Mein Geköpfter ist kein Startspieler und kann daher nur eine Karte ausspielen. Auf einer meiner Handkarten sind folgende Aktionen: In Runde 1 kann ich einem beliebigen Gegner 1 Schaden zufügen, in Runde 2 passiert nichts und in Runde drei kann ich mich oder einen Mitspieler heilen.

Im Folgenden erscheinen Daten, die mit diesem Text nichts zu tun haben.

(* ===== verification/Config.v ===== *)
(** * Loading and checking the configuration ([src/config/gateway_config.cpp])

    The YAML library is not part of the repository: documents are an abstract type
    whose queries may throw. Loading fills the settings in place, section by section;
    the first problem ends it. *)

From stdpp Require Import gmap.
From S2P Require Import Prelude SerialPort ConfigData.

Local Open Scope Z_scope.

(** ** The library *)

(** A query gives its result or throws a [YAML::Exception] with its [what]. [get]
    is [node[key]], [None] when the result converts to [false]. *)
Class Yaml (Node : Type) : Type := {
  load_file : string → string + Node;
  is_map : Node → bool;
  is_sequence : Node → bool;
  get : Node → string → string + option Node;
  as_int : Node → string + Z;
  as_bool : Node → string + bool;
  as_string : Node → string + string;
  as_strings : Node → string + list string;
}.

(** ** Code that fills a structure

    The result is the text of the error message or a value; the structure is what
    has been filled in so far. *)

Definition fill (S A : Type) : Type := S → (string + A) * S.

#[export] Instance fill_ret {S} : MRet (fill S) := λ A a s, (inr a, s).
#[export] Instance fill_bind {S} : MBind (fill S) := λ A B f m s,
  let '(r, s) := m s in
  match r with inl e => (inl e, s) | inr a => f a s end.

(** [error_message = ...; return false;] *)
Definition fail_with {S A} (message : string) : fill S A := λ s, (inl message, s).
Definition require {S} (bad : bool) (message : string) : fill S () :=
  if bad then fail_with message else mret tt.
Definition reads {S A} (f : S → A) : fill S A := λ s, (inr (f s), s).
Definition assign {S A} (set : A → S → S) (a : A) : fill S () := λ s, (inr tt, set a s).
(** The [catch] clause of the function. *)
Definition yaml {S A} (r : string + A) : fill S A := λ s,
  (match r with inl what => inl ("YAML error: " +:+ what) | inr a => inr a end, s).
(** Filling a member of a structure. *)
Definition zoom {S T A} (member : T → S) (set : S → T → T) (m : fill S A) : fill T A := λ t,
  let '(r, s) := m (member t) in (r, set s t).

(** ** The code *)

Definition is_supported_baud_rate (baud_rate : Z) : bool :=
  (baud_rate =? 9600) || (baud_rate =? 19200) || (baud_rate =? 38400) || (baud_rate =? 57600)
  || (baud_rate =? 115200).

Definition toupper (c : Ascii.ascii) : Ascii.ascii :=
  let n := Ascii.nat_of_ascii c in
  if ((97 <=? n) && (n <=? 122))%nat then Ascii.ascii_of_nat (n - 32) else c.
Definition tolower (c : Ascii.ascii) : Ascii.ascii :=
  let n := Ascii.nat_of_ascii c in
  if ((65 <=? n) && (n <=? 90))%nat then Ascii.ascii_of_nat (n + 32) else c.

Fixpoint map_chars (f : Ascii.ascii → Ascii.ascii) (s : string) : string :=
  match s with EmptyString => EmptyString | String c r => String (f c) (map_chars f r) end.

Definition uppercase (value : string) : string := map_chars toupper value.
Definition lowercase (value : string) : string := map_chars tolower value.

Definition is_valid_log_level (level : string) : bool :=
  bool_decide (level = "DEBUG") || bool_decide (level = "INFO") || bool_decide (level = "WARN")
  || bool_decide (level = "ERROR").

Definition is_empty (s : string) : bool := bool_decide (s = "").

Section code.
Context `{Yaml Node}.
(** [inet_pton(AF_INET, host, ...) == 1] *)
Context (inet_pton : string → bool).

Definition is_valid_http_host (host : string) : bool :=
  if bool_decide (host = "localhost") then true else inet_pton host.

Definition load_if_present {A} (node : Node) (key : string) (as_ : Node → string + A) (value : A)
    : string + A :=
  match get node key with
  | inl what => inl what
  | inr None => inr value
  | inr (Some n) => as_ n
  end.

(** [load_if_present] into a member of the structure that is being filled. *)
Definition load_member {S A} (node : Node) (key : string) (as_ : Node → string + A)
    (member : S → A) (set : A → S → S) : fill S () :=
  value ← reads member;
  value ← yaml (load_if_present node key as_ value);
  assign set value.

(** [load_if_present] into a local variable that starts as [value]. *)
Definition load_local {S A} (node : Node) (key : string) (as_ : Node → string + A) (value : A)
    : fill S A := yaml (load_if_present node key as_ value).

(** [const YAML::Node section = root[name]; if (section) ...] *)
Definition section {S} (root : Node) (name : string) (load : Node → fill S ()) : fill S () :=
  node ← yaml (get root name);
  match node with Some n => load n | None => mret tt end.

Definition load_serial (serial : Node) : fill SerialConfig () :=
  devices ← yaml (get serial "devices");
  (match devices with
   | Some node =>
       require (negb (is_sequence node)) "serial.devices must be a YAML sequence";;
       paths ← yaml (as_strings node);
       assign set_sc_devices paths
   | None =>
       device ← yaml (get serial "device");
       match device with
       | Some node => path ← yaml (as_string node); assign set_sc_devices [path]
       | None => mret tt
       end
   end);;
  load_member serial "baud_rate" as_int sc_baud_rate set_sc_baud_rate;;
  load_member serial "reconnect_interval_seconds" as_int sc_reconnect_interval_seconds
    set_sc_reconnect_interval_seconds.

Definition load_modbus (modbus : Node) : fill ModbusConfig () :=
  load_member modbus "enabled" as_bool mc_enabled set_mc_enabled;;
  load_member modbus "port" as_string mc_port set_mc_port;;
  load_member modbus "baud_rate" as_int mc_baud_rate set_mc_baud_rate;;
  load_member modbus "baudrate" as_int mc_baud_rate set_mc_baud_rate;;
  slave_id ← reads mc_slave_id;
  function_code ← reads mc_function_code;
  start_address ← reads mc_start_address;
  register_count ← reads mc_register_count;
  slave_id ← load_local modbus "slave_id" as_int slave_id;
  function_code ← load_local modbus "function_code" as_int function_code;
  start_address ← load_local modbus "start_address" as_int start_address;
  register_count ← load_local modbus "register_count" as_int register_count;
  load_member modbus "poll_interval_ms" as_int mc_poll_interval_ms set_mc_poll_interval_ms;;
  load_member modbus "response_timeout_ms" as_int mc_response_timeout_ms
    set_mc_response_timeout_ms;;
  require ((slave_id <? 1) || (247 <? slave_id)) "modbus.slave_id must be between 1 and 247";;
  require (negb (function_code =? 3) && negb (function_code =? 4))
    "modbus.function_code must be 3 or 4";;
  require ((start_address <? 0) || (65535 <? start_address) || (register_count <? 1)
           || (125 <? register_count)) "Modbus register range is invalid";;
  assign set_mc_slave_id (u8 slave_id);;
  assign set_mc_function_code (u8 function_code);;
  assign set_mc_start_address (u16 start_address);;
  assign set_mc_register_count (u16 register_count).

Definition load_can (can : Node) : fill CanConfig () :=
  load_member can "enabled" as_bool cc_enabled set_cc_enabled;;
  load_member can "interface" as_string cc_interface set_cc_interface;;
  load_member can "heartbeat_timeout_seconds" as_int cc_heartbeat_timeout_seconds
    set_cc_heartbeat_timeout_seconds.

(** A port: read into an [int], checked, then stored in 16 bits. *)
Definition load_port {S} (node : Node) (member : S → Z) (set : Z → S → S) (message : string)
    : fill S () :=
  port ← reads member;
  port ← load_local node "port" as_int port;
  require ((port <? 1) || (65535 <? port)) message;;
  assign set (u16 port).

Definition load_tls (tls : Node) : fill MqttTlsConfig () :=
  load_member tls "enabled" as_bool ts_enabled set_ts_enabled;;
  load_member tls "ca_file" as_string ts_ca_file set_ts_ca_file;;
  load_member tls "certificate_file" as_string ts_certificate_file set_ts_certificate_file;;
  load_member tls "private_key_file" as_string ts_private_key_file set_ts_private_key_file;;
  load_member tls "insecure" as_bool ts_insecure set_ts_insecure.

Definition load_mqtt (mqtt : Node) : fill MqttConfig () :=
  load_member mqtt "host" as_string qc_host set_qc_host;;
  load_port mqtt qc_port set_qc_port "mqtt.port must be between 1 and 65535";;
  load_member mqtt "topic_prefix" as_string qc_topic_prefix set_qc_topic_prefix;;
  load_member mqtt "cache_retry_interval_seconds" as_int qc_cache_retry_interval_seconds
    set_qc_cache_retry_interval_seconds;;
  load_member mqtt "username" as_string qc_username set_qc_username;;
  load_member mqtt "password" as_string qc_password set_qc_password;;
  section mqtt "tls" (λ tls, zoom qc_tls set_qc_tls (load_tls tls)).

Definition load_tcp (tcp : Node) : fill TcpConfig () :=
  load_member tcp "enabled" as_bool tc_enabled set_tc_enabled;;
  load_member tcp "host" as_string tc_host set_tc_host;;
  load_port tcp tc_port set_tc_port "tcp.port must be between 1 and 65535".

Definition load_http (http : Node) : fill HttpConfig () :=
  require (negb (is_map http)) "http must be a YAML map";;
  load_member http "enabled" as_bool hc_enabled set_hc_enabled;;
  load_member http "host" as_string hc_host set_hc_host;;
  load_port http hc_port set_hc_port "http.port must be between 1 and 65535".

Definition load_cache (cache : Node) : fill CacheConfig () :=
  load_member cache "type" as_string kc_type set_kc_type;;
  type ← reads kc_type;
  assign set_kc_type (lowercase type);;
  load_member cache "path" as_string kc_path set_kc_path.

Definition load_log (log : Node) : fill LogConfig () :=
  load_member log "path" as_string lc_path set_lc_path;;
  load_member log "level" as_string lc_level set_lc_level;;
  level ← reads lc_level;
  assign set_lc_level (uppercase level).

(** The part of the function that reads the document. *)
Definition load_sections (root : Node) : fill GatewayConfig () :=
  section root "serial" (λ n, zoom gc_serial set_gc_serial (load_serial n));;
  section root "modbus" (λ n, zoom gc_modbus set_gc_modbus (load_modbus n));;
  section root "can" (λ n, zoom gc_can set_gc_can (load_can n));;
  section root "mqtt" (λ n, zoom gc_mqtt set_gc_mqtt (load_mqtt n));;
  section root "tcp" (λ n, zoom gc_tcp set_gc_tcp (load_tcp n));;
  section root "http" (λ n, zoom gc_http set_gc_http (load_http n));;
  section root "cache" (λ n, zoom gc_cache set_gc_cache (load_cache n));;
  section root "log" (λ n, zoom gc_log set_gc_log (load_log n)).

Jede nun abgeworfene Karte wird dann von Anfang bis Ende ausgespielt. Um das Ganze noch etwas spannender zu gestalten, gibt dass Spiel als Regel vor, dass man sich nicht über Details auf den eigenen Karten absprechen darf. Das war anfangs sowohl für mich als auch meine Frau sehr ungewohnt und wir haben dadurch nicht immer effizient gespielt, doch je mehr Routine wir bekommen haben, desto besser konnten wir unsere Fertigkeiten letztendlich aufeinander abstimmen und abschätzen, was für den jeweiligen Kampf angebracht war. Gleichzeitig führt diese Art von Kampfsystem dazu, dass manche Kämpfe nicht gewonnen werden konnten – was aber nicht schlimm ist. Solange die Gruppe überlebt, bedeutet ein gescheiteter Kampf nur, dass man keine Beute für die jeweiligen Gegner erhält. Und so wird aus dem Ganzen ein taktisches Spielchen, bei dem man möglichst viele Gegner bezwingen will, ohne selbst zu viel Schaden zu nehmen – denn wenn nur ein Mitspieler stirbt, heißt es Game Over.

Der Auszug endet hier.